Institutional imperatives discourage the expansion of communication beyond the informational paradigm and limit the adoption of participatory communication. This happens in three ways: through bureaucratic requirements; the weak status of communication as a field of study and practice; and the predominance of a technical mindset.
- Bureaucratic requirements favour the use of informational models over participatory approaches to communication. Standard institutional procedures within development agencies, donors and governments perpetuate understandings and uses of communication as a set of technical skills to disseminate messages.
- The weak status of communication as a field of study and practice in development organisations undermines prospects for expanding the understanding of communication. As long as technical experts in public health or other fields expect communication to be ‘the art of messaging’, communication staff lack autonomy to make decisions and incorporate participatory approaches.
- The institutional predominance of a technical mindset limits the uses of participation thinking. The prioritisation of technical perspectives decouples ‘development’ programmes from local processes of participation and change.
If participatory communication goes against prevalent organisational imperatives, how can it be fully institutionalised? Is it a matter of changing institutional incentives and procedures? Opportunities vary across agencies and governments, while the international aid system itself remains the subject of political and academic scrutiny. Future efforts could include:
- Gradual yet significant innovations within institutional constraints. It is important to recognise achievements so far: approaches based on local ownership with viable sustainability and scale can intelligently link with international agencies.
- Top-level commitment to institutionalise different conceptions of communication.
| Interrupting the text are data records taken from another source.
(** Reading a job opens a session and commits nothing. *)
Lemma run_get_job id w :
  calm w →
  get_job id w = ((job_get id (w_db w)), set_session (w_db w) [] (called w)).
Proof.
  intros Hc. unfold get_job. destruct (job_get id (w_db w)) as [j|e] eqn:E;
    (erewrite run_with_session; [|unfold repo_get; rewrite run_execute_eq by done; simpl; by rewrite E]);
    done.
Qed.

Definition job_not_found (k : pystr) : exn := ValueError (u "Idempotent job not found for key " ++ k).

(** A recorded key: the job it leads to, without writing. *)
Lemma run_recorded k payload w id status :
  calm w → k ≠ [] → id ≠ [] →
  seen (w_clock w) k (w_redis w) = Ok (Some (MkIdempotencyRecord k (JStr id) status)) →
  ∃ w', create_job topic payload (Some k) w
        = (match job_get id (w_db w) with
           | Ok (Some job) => Ok job
           | Ok None => Raise (job_not_found k)
           | Raise e => Raise e
           end, w')
    ∧ w_db w' = w_db w ∧ w_redis w' = w_redis w ∧ w_kafka w' = w_kafka w
    ∧ w_uuids w' = w_uuids w.
Proof.
  intros Hc Hk Hid Hs. pose proof (calm_ready _ Hc). unfold create_job. destruct k as [|c k]; [done|].
  eexists. split; [|split_and!].
  - run1. unfold create_with_key.
    eapply run_bind; [rewrite get_request_ready, Hs by done; done|].
    assert (truthy_job_id (Some (MkIdempotencyRecord (c :: k) (JStr id) status)) = Some (JStr id)) as ->.
    { unfold truthy_job_id. simpl. by destruct id. }
    unfold duplicate_job. run1. run1. unfold mbind, M_bind. rewrite run_get_job by done. simpl w_db.
    instantiate (1 := set_session (w_db w) [] (called (set_metrics _ (called w)))).
    by destruct (job_get id (w_db w)) as [[]|].
  - done.
  - done.
  - done.
  - done.
Qed.
Lemma create_with_key_stores k payload w :
  calm w → fresh_ids w → seen (w_clock w) k (w_redis w) = Ok None →
  ∃ w', create_with_key topic payload k w = (Ok (new_job_of w payload), w')
    ∧ w_db w' = new_job_db w payload (w_db w)
    ∧ w_kafka w' = w_kafka w
    ∧ (∀ t, w_clock w ≤ t → t < w_clock w + retention * MICROS →
        seen t k (w_redis w') = Ok (Some (MkIdempotencyRecord k (JStr (nth_uuid w 0)) (JStr (u "COMPLETED")))))
    ∧ (∀ t k', w_clock w ≤ t → k' ≠ k → seen t k' (w_redis w') = seen t k' (w_redis w))
    ∧ w_env w' = w_env w ∧ w_uuids w' = (4 + w_uuids w)%nat ∧ w_clock w' = w_clock w.
Proof.
  intros Hc Hf Hs. destruct (run_new_key k payload w) as (r1 & _ & _ & Ho & ->); [by apply Hc..|done|].
  set (w1 := set_redis r1 (set_counters (w_uuids w) (2 + w_calls w) (w_draws w) w)).
  set (w2 := set_session (w_db w) [] (set_session (new_job_db w payload (w_db w)) []
               (set_db (new_job_db w payload (w_db w))
                 (called (set_session (w_db w) (new_job_objects w payload)
                   (set_counters (4 + w_uuids w) (2 + w_calls w) (w_draws w) w1)))))).
  set (w3 := set_session (new_job_db w payload (w_db w)) [] w2).
  destruct (complete_law k (nth_uuid w 0) w3) as (r3 & E3 & H3 & O3); [done|].
  eexists. split; [|split_and!].
  - eapply run_bind; [|eapply run_bind; [exact E3|run1; done]].
    etrans; [exact (write_job_eq w1 payload)|].
    rewrite (run_commit _ (new_job_db w payload (w_db w))); [done|done|].
    by apply (new_job_inserts w1).
  - done.
  - done.
  - exact H3.
  - intros t k' Ht Hne. etrans; [by apply O3|by apply Ho].
  - done.
  - done.
  - done.
Qed.

Lemma create_job_stores k payload w :
  calm w → fresh_ids w → k ≠ [] → seen (w_clock w) k (w_redis w) = Ok None →
  ∃ w', create_job topic payload (Some k) w = (Ok (new_job_of w payload), w')
    ∧ w_db w' = new_job_db w payload (w_db w)
    ∧ w_kafka w' = w_kafka w
    ∧ (∀ t, w_clock w ≤ t → t < w_clock w + retention * MICROS →
        seen t k (w_redis w') = Ok (Some (MkIdempotencyRecord k (JStr (nth_uuid w 0)) (JStr (u "COMPLETED")))))
    ∧ (∀ t k', w_clock w ≤ t → k' ≠ k → seen t k' (w_redis w') = seen t k' (w_redis w))
    ∧ w_env w' = w_env w ∧ w_uuids w' = (4 + w_uuids w)%nat ∧ w_clock w' = w_clock w.
Proof. intros Hc Hf Hk Hs. rewrite create_job_given by done. by apply create_with_key_stores. Qed.

(** Nothing is committed or published, and no time passes. *)
Record quiet (w w' : world) : Prop := {
  qu_env : w_env w' = w_env w;
  qu_db : w_db w' = w_db w;
  qu_kafka : w_kafka w' = w_kafka w;
  qu_clock : w_clock w' = w_clock w;
  qu_uuids : (w_uuids w ≤ w_uuids w')%nat;
}.

Lemma quiet_trans w1 w2 w3 : quiet w1 w2 → quiet w2 w3 → quiet w1 w3.
Proof. intros [] []. split; [congruence..|lia]. Qed.

Lemma duplicate_job_quiet k recorded w : calm w → quiet w (duplicate_job k recorded w).2.
Proof.
  intros Hc. unfold duplicate_job. rewrite (bind_ok _ _ _ _ _ (run_inc _ _)).
  set (w1 := set_metrics _ w). apply (quiet_trans w w1); [by split|]. unfold mbind at 1, M_bind at 1.
  assert (∃ r, bind_text recorded w1 = (r, w1)) as [[id|e] ->] by (destruct recorded; by eexists); [|by split].
  assert (calm w1) as Hc1 by exact Hc. unfold mbind, M_bind. rewrite (run_get_job id w1 Hc1).
  destruct (job_get id (w_db w1)) as [[job|]|e]; by split.
Qed.

(** A key that is not free creates nothing. *)
Lemma create_with_key_quiet k payload w :
  calm w → seen (w_clock w) k (w_redis w) ≠ Ok None → quiet w (create_with_key topic payload k w).2.
Proof.
  intros Hc Hs. unfold create_with_key, mbind at 1, M_bind at 1. rewrite get_request_ready by apply Hc.
  destruct (seen (w_clock w) k (w_redis w)) as [existing|e] eqn:Es; [|by split].
  destruct (truthy_job_id existing) as [recorded|].
  { apply (quiet_trans w (called w)); [by split|by apply duplicate_job_quiet]. }
  do 2 step. match goal with |- quiet w (_ ?w0).2 => set (w1 := w0) end. assert (quiet w w1) as Q1 by (split; simpl; [done..|lia]).
  apply (quiet_trans w w1 _ Q1). rewrite (bind_ok _ _ _ _ _ (reserve_taken_ready k _ w1 ltac:(apply Hc) ltac:(by simpl; rewrite Es))).
  cbv iota. unfold mbind, M_bind. rewrite get_request_ready by apply Hc.
  destruct (seen _ k _) as [existing'|e]; [|by split]. destruct (truthy_job_id existing') as [recorded|]; [|by split].
  apply (quiet_trans w1 (called (called w1))); [by split|by apply duplicate_job_quiet].
Qed.

(** The ids that are left are fresh in the database with the new job. *)
Lemma new_job_fresh w payload : fresh_ids w → fresh_from (w_env w) (4 + w_uuids w) (new_job_db w payload (w_db w)).
Proof.
  intros [Hi Hf]. unfold new_job_db. apply (fresh_append_outbox _ (3 + w_uuids w)).
  apply (fresh_append_event _ (2 + w_uuids w)). split; [done|]. intros m Hm.
  destruct (Hf m) as (Hj & He & Ho); [lia|]. split_and!; [|done..]. simpl. rewrite lookup_insert_ne; [done|].
  intros H. unfold nth_uuid in H. apply Hi in H. lia.
Qed.

Lemma job_payload_of_row row job :
  job_of_row row = Ok job → job_request_payload job = jr_request_payload row.
Proof. unfold job_of_row. destruct (status_of_value _); intros; by simplify_eq. Qed.

Lemma duplicate_job_keeps k recorded : stays same_db (duplicate_job k recorded).
Proof. unfold duplicate_job, get_job. stay. Qed.

Lemma create_with_key_atomic k payload w :
  fresh_ids w →
  w_db (create_with_key topic payload k w).2 = w_db w
  ∨ w_db (create_with_key topic payload k w).2 = new_job_db w payload (w_db w).
Proof.
  intros Hf.
  enough (∃ d, w_db (create_with_key topic payload k w).2 = d
            ∧ (d = w_db w ∨ d = new_job_db w payload (w_db w))) as (d & -> & H) by done.
  unfold create_with_key, mbind at 1, M_bind at 1.
  destruct (get_request_step k w) as (r1 & c1 & E1).
  destruct (get_request_record k w) as [[existing|e] w1]; simpl in E1; subst w1; [|by eauto].
  destruct (truthy_job_id existing) as [recorded|];
    [eexists; split; [exact (duplicate_job_keeps _ _ _)|by left]|].
  do 2 step. unfold mbind at 1, M_bind at 1.
  match goal with |- context [reserve_request k ?j ?w0] =>
    destruct (reserve_step k j w0) as (r2 & c2 & E2);
    destruct (reserve_request k j w0) as [[[]|e] w2]; simpl in E2; subst w2; [| |by eauto] end.
  - do 3 step. rewrite bind_same_db by stay.
    pose (w2 := set_redis r2 (set_counters (w_uuids w) c2 (w_draws w) w)).
    eexists; split; [etrans; [exact (f_equal (λ x, w_db x.2) (write_job_eq w2 payload))|reflexivity]|].
    set (w3 := set_session _ _ _).
    destruct (commit_atomic w3) as [[H _]|H]; [by repeat constructor|left|right];
      destruct (commit w3) as [r w4]; simpl w_db in *; [done|].
    assert (insert_pendings (w_db_clock w) (new_job_objects w payload) (w_db w) = Ok (w_db w4)) as H' by exact H.
    rewrite new_job_inserts in H' by done. injection H' as H'. exact (eq_sym H').
  - match goal with |- ∃ d, w_db (?m ?w0).2 = d ∧ _ =>
      assert (stays same_db m) as H; [|exists (w_db w); split; [exact (H w0)|by left]] end.
    stay. apply duplicate_job_keeps.
Qed.
End promises.

Section theorems.
Context {RS : RedisServer} {IP : IdempotencyPort} {IL : IdempotencyLaws IP}.
Variable topic : pystr.

(** With a free key, no failing service and fresh ids, [create_job] returns the
    new [PENDING] job, the transaction adds exactly its row, its REQUESTED event and
    its outbox message, and the key is completed with the id of the job. *)
Theorem create_job_new k payload w :
  calm w → fresh_ids w → k ≠ [] → seen (w_clock w) k (w_redis w) = Ok None →
  ∃ w', create_job topic payload (Some k) w = (Ok (new_job_of w payload), w')
    ∧ w_db w' = new_job_db topic w payload (w_db w)
    ∧ w_kafka w' = w_kafka w
    ∧ (∀ t, w_clock w ≤ t → t < w_clock w + retention * MICROS →
        seen t k (w_redis w') = Ok (Some (MkIdempotencyRecord k (JStr (nth_uuid w 0)) (JStr (u "COMPLETED")))))
    ∧ (∀ t k', w_clock w ≤ t → k' ≠ k → seen t k' (w_redis w') = seen t k' (w_redis w)).
Proof.
  intros Hc Hf Hk Hs. destruct (create_job_stores topic k payload w) as (w' & ? & ? & ? & ? & ? & _); [done..|].
  by exists w'.
Qed.


(** C15: repeating a request. Whatever happened to the database since the first call
    (other writers included), as long as the key's record is the one the first
    call left and has not expired, and no service fails during either call, a second call with the same key returns the
    job of the first one, with its original payload, and writes nothing. *)
Theorem create_job_idempotent k payload payload' w job w1 w2 :
  calm w → fresh_ids w → k ≠ [] → nth_uuid w 0 ≠ [] →
  seen (w_clock w) k (w_redis w) = Ok None →
  create_job topic payload (Some k) w = (Ok job, w1) →
  calm w2 → db_evolves (w_db w1) (w_db w2) → w_redis w2 = w_redis w1 →
  w_clock w ≤ w_clock w2 → w_clock w2 < w_clock w + retention * MICROS →
  ∃ job' w3, create_job topic payload' (Some k) w2 = (Ok job', w3)
    ∧ job_id job' = job_id job ∧ job_request_payload job' = payload
    ∧ w_db w3 = w_db w2 ∧ w_redis w3 = w_redis w2 ∧ w_kafka w3 = w_kafka w2.
Proof.
  intros Hc Hf Hk Hid Hs H1 Hc2 He Hr Ht Ht'.
  destruct (create_job_stores topic k payload w) as (w1' & E1 & Ed & _ & Hseen & _); [done..|].
  rewrite H1 in E1. injection E1 as -> <-.
  destruct (dv_jobs _ _ He (nth_uuid w 0) (job_row_of (w_db_clock w) (new_job_of w payload)))
    as (row & Hrow & Hev); [by rewrite Ed; apply lookup_insert_eq|].
  destruct (ev_valid _ _ Hev) as [s Hst]; [by exists PENDING|].
  destruct (job_of_row_ok row s Hst) as (job' & Hj & Hjid & _).
  destruct (run_recorded topic k payload' w2 (nth_uuid w 0) (JStr (u "COMPLETED"))) as (w3 & E3 & D & R & K & _);
    [done|done|done|rewrite Hr; by apply Hseen|].
  exists job', w3. split; [|split_and!; [| |done..]].
  - rewrite E3. unfold job_get. by rewrite Hrow, Hj.
  - rewrite Hjid. apply (ev_id _ _ Hev).
  - rewrite (job_payload_of_row _ _ Hj). apply (ev_payload _ _ Hev).
Qed.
Persuading technical staff about the contributions of participatory actions is plausible; particularly if linked with similar approaches from other disciplines, for example community-based health, governance, and social capital.
- Revolutionising widespread conceptions of communication and linking communication to popular ongoing initiatives to strengthen accountability, human rights, and local participation in international aid.
- Researchers and practitioners embracing an analytical perspective that examines how alternatives to the informational paradigm might be effectively institutionalised in development agencies.